Fig. 1. Evolutionary trajectories that led to the identification of generalist HsKYNase_93D9 and specialist HsKYNase_66.

a Reaction(s) catalyzed by Kynureninases (X denotes either -H or -OH groups). b Schematic showing the directed evolution trajectory leading to the isolation of HsKYNase_66²³. Blunted arrows denote dead-end evolutionary intermediates, from which higher-catalytic-activity variants could not be selected from numerous libraries. c Structural representation of the mutations in key intermediates in the evolutionary trajectory to HsKYNase_93D; Intermediate variants comprising HsKYNase_1 (mutated amino acids in magenta), HsKYNase_8 (orange), high B-factor_10 (green) and rationally designed variants (red) were shuffled and then selection led to the isolation of HsKYNase_93 (for more details see main text, Supplementary Fig. 2, Supplementary Tables 1–7).

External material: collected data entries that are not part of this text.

(** A push on a list that exists or was just created. *)
Lemma push_refines h a key q l vals where_ a' r es d :
  lists_rep h a → qrep q l → head_raw q → tail_raw q → (vals = [] → a !! key = Some (VObj l)) → a_push a key vals l where_ = Some (a', r, es, d) →
  ∃ q', push_loop junk htab alloc list_max_ziplist_size list_compress_depth (Some q) vals where_ 0 = Some (Some q', d) ∧ r = RInt (listTypeLength q') ∧
    es = (if d =? 0 then [] else [Signal key; Notify (push_event where_) key]) ∧ lists_rep (<[key := VObj q']> h) a'.
Proof.
  intros Hr Hq Hh Ht Hnil. unfold a_push. destruct (fits_list (vals ++ l)) eqn:Ef; [|done]. intros [= <- <- <- <-]. apply fits_list_spec in Ef as [[Hb _]%Forall_app Hs].
  destruct (push_loop_spec vals where_ q l 0 Hq Hs Hb) as (q' & -> & Hq'); [by destruct (where_ =? LIST_HEAD)|]. exists q'. split; [done|]. unfold listTypeLength, quicklistCount. rewrite (qrep_length _ _ Hq'), pushed_length.
  split; [done|]. destruct vals as [|v vals]; cbn [bool_decide decide].
  - split; [done|]. apply db_rel_same with l; auto. unfold pushed in Hq'. destruct (where_ =? LIST_HEAD); [done|]. by rewrite app_nil_r in Hq'.
  - split; [by rewrite (proj2 (Z.eqb_neq _ _)) by (simpl; lia)|]. by apply db_rel_insert.
Qed.

Lemma lpush_refines h a key vals where_ : lists_rep h a → ends_raw h →
  refines (run_lcmd junk htab alloc list_max_ziplist_size list_compress_depth h (LPush key vals where_)) (a_lcmd a (LPush key vals where_)).
Proof.
  intros Hr He a' r es d. cbn [run_lcmd a_lcmd]. unfold pushGenericCommand. destruct (db_rel_cases qrep h a key Hr) as [[E1 E2]|[(q & l & E1 & E2 & Hq)|(v & E1 & E2)]]; rewrite E1, E2.
  3:{ intros [= <- <- <- <-]. by exists h. }
  - destruct vals as [|v vals]; [cbn; intros [= <- <- <- <-]; by exists h|]. intros Ha. destruct create_raw as [Hc1 Hc2].
    destruct (push_refines h a key create [] (v :: vals) where_ a' r es d Hr qrep_create Hc1 Hc2 ltac:(done) Ha) as (q' & E & -> & -> & Hr').
    change (push_loop junk htab alloc list_max_ziplist_size list_compress_depth None (v :: vals) where_ 0) with (push_loop junk htab alloc list_max_ziplist_size list_compress_depth (Some create) (v :: vals) where_ 0).
    rewrite E. cbn [mbind option_bind]. by eexists.
  - intros Ha. destruct (He key q E1) as [Hh Ht]. destruct (push_refines h a key q l vals where_ a' r es d Hr Hq Hh Ht ltac:(done) Ha) as (q' & -> & -> & -> & Hr'). cbn [mbind option_bind]. by eexists.
Qed.

Lemma lpushx_refines h a key vals where_ : lists_rep h a → ends_raw h →
  refines (run_lcmd junk htab alloc list_max_ziplist_size list_compress_depth h (LPushX key vals where_)) (a_lcmd a (LPushX key vals where_)).
Proof.
  intros Hr He. apply lookup_refines; [done|]. intros q l E1 E2 Hq a' r es d Ha. destruct (He key q E1) as [Hh Ht].
  destruct (push_refines h a key q l vals where_ a' r es d Hr Hq Hh Ht ltac:(done) Ha) as (q' & -> & -> & -> & Hr'). cbn [mbind option_bind]. by eexists.
Qed.

(** ** Inserting *)

Lemma reached_insert q ns ls it e pre s post v (after : bool) :
  rep q ns ls → dir it = AL_START_HEAD → reached q ns ls it e pre s post → csize (v :: concat ls) < 2 ^ 32 → Forall is_byte v →
  ∃ q' ns' ls', _quicklistInsert junk htab alloc q e v after = Some q' ∧ rep q' ns' ls' ∧ concat ls' = pre ++ (if after then s :: v :: post else v :: s :: post) ∧ same_opts q q'.
Proof.
  intros HR Hd (A & a & B & la & l & lb & j & Hpl & He & Hs & -> & -> & _ & _ & Eo & Ho) Hsz Hv. rewrite Hd in Ho.
  destruct (insert_spec junk htab alloc htab_u32 alloc_fresh q ns ls e A a B la l lb j v after HR Hpl He ltac:(congruence) Hsz Hv) as (q' & ns' & ls' & -> & HR' & Ec & Hop).
  exists q', ns', ls'. split; [done|]. split; [done|]. split; [|done]. rewrite Ec. unfold added. destruct after.
  - rewrite (take_S_r _ _ _ Hs). by rewrite <-!(assoc_L (++)).
  - rewrite (drop_S _ _ _ Hs). by rewrite <-!(assoc_L (++)).
Qed.

Lemma linsert_loop_spec pivot v where_ (after : bool) : (where_ = if after then LIST_TAIL else LIST_HEAD) → ∀ fuel q ns ls it pre post,
  rep q ns ls → fwd q ns ls it pre post → (length post < fuel)%nat → csize (v :: concat ls) < 2 ^ 32 → Forall is_byte v → concat ls = pre ++ post →
  ∃ q' b ns' ls', linsert_loop junk htab alloc fuel q (Some it) pivot v where_ = Some (q', b) ∧ rep q' ns' ls' ∧ same_opts q q' ∧
    match insert_near pivot v after post with Some post' => b = true ∧ concat ls' = pre ++ post' | None => b = false ∧ concat ls' = pre ++ post end.
Proof.
  intros Hw. induction fuel as [|fuel IH]; intros q ns ls it pre post HR Hit Hf Hs Hv Ec; [lia|]. cbn [linsert_loop]. unfold listTypeNext.
  destruct (ql_next_forward junk htab alloc htab_u32 alloc_fresh q ns ls it pre post HR Hit) as (q1 & it1 & r & -> & Hr1 & Hd1 & Hm). cbn [mbind option_bind].
  pose proof (rep_recoded _ _ _ _ Hr1 HR) as HR1. destruct post as [|s post].
  - subst r. exists q1, false, ns, ls. split; [done|]. split; [done|]. split; [by apply recoded_opts|]. done.
  - destruct Hm as (e & -> & Hre). unfold listTypeEqual. rewrite (reached_compare junk htab alloc htab_u32 alloc_fresh _ _ _ _ _ _ _ _ pivot Hre). cbn [mbind option_bind insert_near].
    destruct (bool_decide_reflect (s = pivot)) as [_|_].
    + destruct (reached_insert q1 ns ls it1 e pre s post v after HR1 Hd1 Hre Hs Hv) as (q' & ns' & ls' & E & HR' & Ec' & Ho').
      assert (listTypeInsert junk htab alloc q1 e v where_ = Some q') as ->. { unfold listTypeInsert, quicklistInsertAfter, quicklistInsertBefore. rewrite Hw. by destruct after. }
      cbn [mbind option_bind]. exists q', true, ns', ls'. split; [done|]. split; [done|]. split; [etrans; [by apply recoded_opts|done]|]. done.
    + destruct (IH q1 ns ls it1 (pre ++ [s]) post HR1) as (q' & b & ns' & ls' & E & HR' & Ho' & Hmm); [by eapply (reached_fwd junk htab alloc htab_u32 alloc_fresh)|simpl in Hf; lia|done|done|by rewrite <-(assoc_L (++))|].
      exists q', b, ns', ls'. split; [done|]. split; [done|]. split; [etrans; [by apply recoded_opts|done]|].
      destruct (insert_near pivot v after post) as [post'|]; cbn; rewrite <-(assoc_L (++)) in Hmm; done.
Qed.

Center: Location of the 15 amino acid substitutions of HsKYNase_93 is shown in spheres color-coded as described above. Right: Mutations in HsKYNase_93D9 showing in blue the two additional substitutions located in a critical active site loop (see Supplementary Fig. 2 and Supplementary Tables 1–7). The PLP co-factor and the 3-hydroxy-hippuric acid inhibitor are shown in yellow and green sticks respectively. The inhibitor is color-coded by atom (N: blue, O: red). d Schematic summarizing the directed evolution trajectory leading to the isolation of HsKYNase_93D9. Combination of mutations found in intermediate variants such as HsKYNase_1 and HsKYNase_8 (both showing KYN improvement of ~17-fold) with those from high B-factor_10 (6-fold) and rationally designed variants (3- and 16-fold) (Table 2 and Supplementary Tables 3, 4) led to the identification of HsKYNase_93 and finally HsKYNase_93D9.